Sector-wise, he said the bellwether index is expected to be spurred by construction counters benefiting from infrastructure and data centre projects; utilities seeing gains from rising demand alongside investments in renewable energy and data centre development; plantation, driven by strong palm oil demand and stable crude palm oil prices; and banking, poised to grow due to healthy loan growth, rising consumption and capital market activities.
“The potential risks that could hinder the index's performance come particularly from the oil and gas heavyweights, where companies might face challenges from Petronas’ capital expenditure adjustments, lower oil prices, or continued weak demand from China.
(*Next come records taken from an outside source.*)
Lemma get_score_threshs_reads_two_indices_witness :
  (exists i_one i_two,
      nth_error [17%Z; (-1)%Z; 5%Z] 0 = Some i_one /\
      nth_error [17%Z; (-1)%Z; 5%Z] 1 = Some i_two /\
      (-101 <= i_one <= 100)%Z /\ (-101 <= i_two <= 100)%Z /\
      getitem (snd (histogram [9 # 10; 1 # 10])) i_one = Ok (23600 # 100000) /\
      getitem (snd (histogram [1 # 10; 9 # 10])) i_two = Ok (9 # 10)) /\
  get_score_threshs [17%Z; (-1)%Z; 5%Z] [9 # 10; 1 # 10] [1 # 10; 9 # 10]
  = get_score_threshs [17%Z; (-1)%Z] [9 # 10; 1 # 10] [1 # 10; 9 # 10].
Proof.
  destruct (get_score_threshs_reads_two_indices [17%Z; (-1)%Z; 5%Z]
              [9 # 10; 1 # 10] [1 # 10; 9 # 10]) as [Honly Hsame].
  split; [|exact Hsame].
  apply Honly. vm_compute. reflexivity.
Defined.

(** The bin edges in closed form. *)
Lemma edges_nth (scores : Series) (i : nat) :
  (i <= 100)%nat ->
  nth i (snd (histogram scores)) 0
  == inject_Z (Z.of_nat i)
     * ((snd (Numpy.outer_edges scores) - fst (Numpy.outer_edges scores)) / 100)
     + fst (Numpy.outer_edges scores).
Proof.
  intro Hi. unfold histogram, Numpy.histogram_bins.
  destruct (Numpy.outer_edges scores) as [lo hi]. cbn [fst snd].
  rewrite linspace_nth by lia. reflexivity.
Qed.

Lemma bin_edges_increase_and_enclose_aux (scores : Series) :
  (forall i j, (i < j <= 100)%nat ->
               nth i (snd (histogram scores)) 0 < nth j (snd (histogram scores)) 0) /\
  (forall x, In x scores ->
             nth 0 (snd (histogram scores)) 0 <= x /\
             x <= nth 100 (snd (histogram scores)) 0).
Proof.
  destruct (Numpy.outer_edges scores) as [lo hi] eqn:E.
  destruct (outer_edges_enclose scores lo hi E) as [Hlt Hin].
  assert (Hstep : 0 < (hi - lo) / 100).
  { apply Qlt_shift_div_l; [reflexivity|]. ring_simplify.
    apply Qplus_lt_l with (z := lo). ring_simplify. exact Hlt. }
  split.
  - intros i j Hij. rewrite !edges_nth by lia. rewrite E. cbn [fst snd].
    apply Qplus_lt_l. apply Qmult_lt_compat_r; [exact Hstep|].
    rewrite <- Zlt_Qlt. lia.
  - intros x Hx. destruct (Hin x Hx) as [H1 H2].
    rewrite !edges_nth by lia. rewrite E. cbn [fst snd]. split.
    + setoid_replace (inject_Z (Z.of_nat 0) * ((hi - lo) / 100) + lo) with lo
        by (cbn; ring).
      exact H1.
    + setoid_replace (inject_Z (Z.of_nat 100) * ((hi - lo) / 100) + lo) with hi
        by (cbn; field).
      exact H2.
Qed.


Lemma fold_qmin_In (l : list Q) (x : Q) : In (fold_left Numpy.qmin l x) (x :: l).
Proof.
  revert x. induction l as [|y l IH]; intro x; [now left|].
  cbn [fold_left]. destruct (IH (Numpy.qmin x y)) as [H|H].
  - rewrite <- H. unfold Numpy.qmin. destruct (Qltb y x); [right; now left | now left].
  - right. now right.
Qed.

Lemma fold_qmax_In (l : list Q) (x : Q) : In (fold_left Numpy.qmax l x) (x :: l).
Proof.
  revert x. induction l as [|y l IH]; intro x; [now left|].
  cbn [fold_left]. destruct (IH (Numpy.qmax x y)) as [H|H].
  - rewrite <- H. unfold Numpy.qmax. destruct (Qltb x y); [right; now left | now left].
  - right. now right.
Qed.
(** * MIMOSIS-1 slow control: a shallow embedding of [mimosis/mimosis.py]

    The Python module drives a MIMOSIS-1 sensor over I2C.  This file embeds
    - the transaction codec ([getCmdByte], the [CMDID] and [ADDRS] tables),
    - the simulated device ([writeSim], [readSim]),
    - the register block accessors ([rwReg16w], [rwRoTstConf], [rwMFE] and
      their read/write wrappers),
    - the bit-flip detection loop ([__checkBitFlipLoop]) and
    - the beam position subscriber ([MicrobeamSubscriberSocket.read_msg]),
    and states the properties of the specification over them.

    Conventions.  Python integers are [Z] (the bit operations of [Z] agree
    with Python's on negative numbers too).  A method of a Python object is
    a computation in a state-and-exception monad over the fields it can
    reach; a raised exception keeps the mutations made before it.  The class
    attribute [DEBUG] is [False] in the source, so the debug printing is
    left out. *)

From Stdlib Require Import ZArith Lia Ascii String.
From stdpp Require Import base list gmap strings.

Local Open Scope Z_scope.

(** ** Python values, exceptions and the method monad *)

Module Py.

(** The built-in exceptions that the embedded code can raise. *)
Inductive exn : Set :=
| AttributeError | IndexError | KeyError | TypeError | ValueError.

Inductive res (A : Type) : Type :=
| Ok (a : A)
| Raise (e : exn).
Global Arguments Ok {A} a.
Global Arguments Raise {A} e.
“Additionally, geopolitical tensions, prolonged US-China trade disputes, any unexpected policy changes under a second Donald Trump presidency, and unexpected regulatory changes in Malaysia are also risks that may upset the KLCI’s upside,” he added.
Apex Securities head of research Kenneth Leong also sees further upside to the KLCI, citing its forward price-to-earnings ratio of 13.7 times being below the historical five-year average of 16.7 times.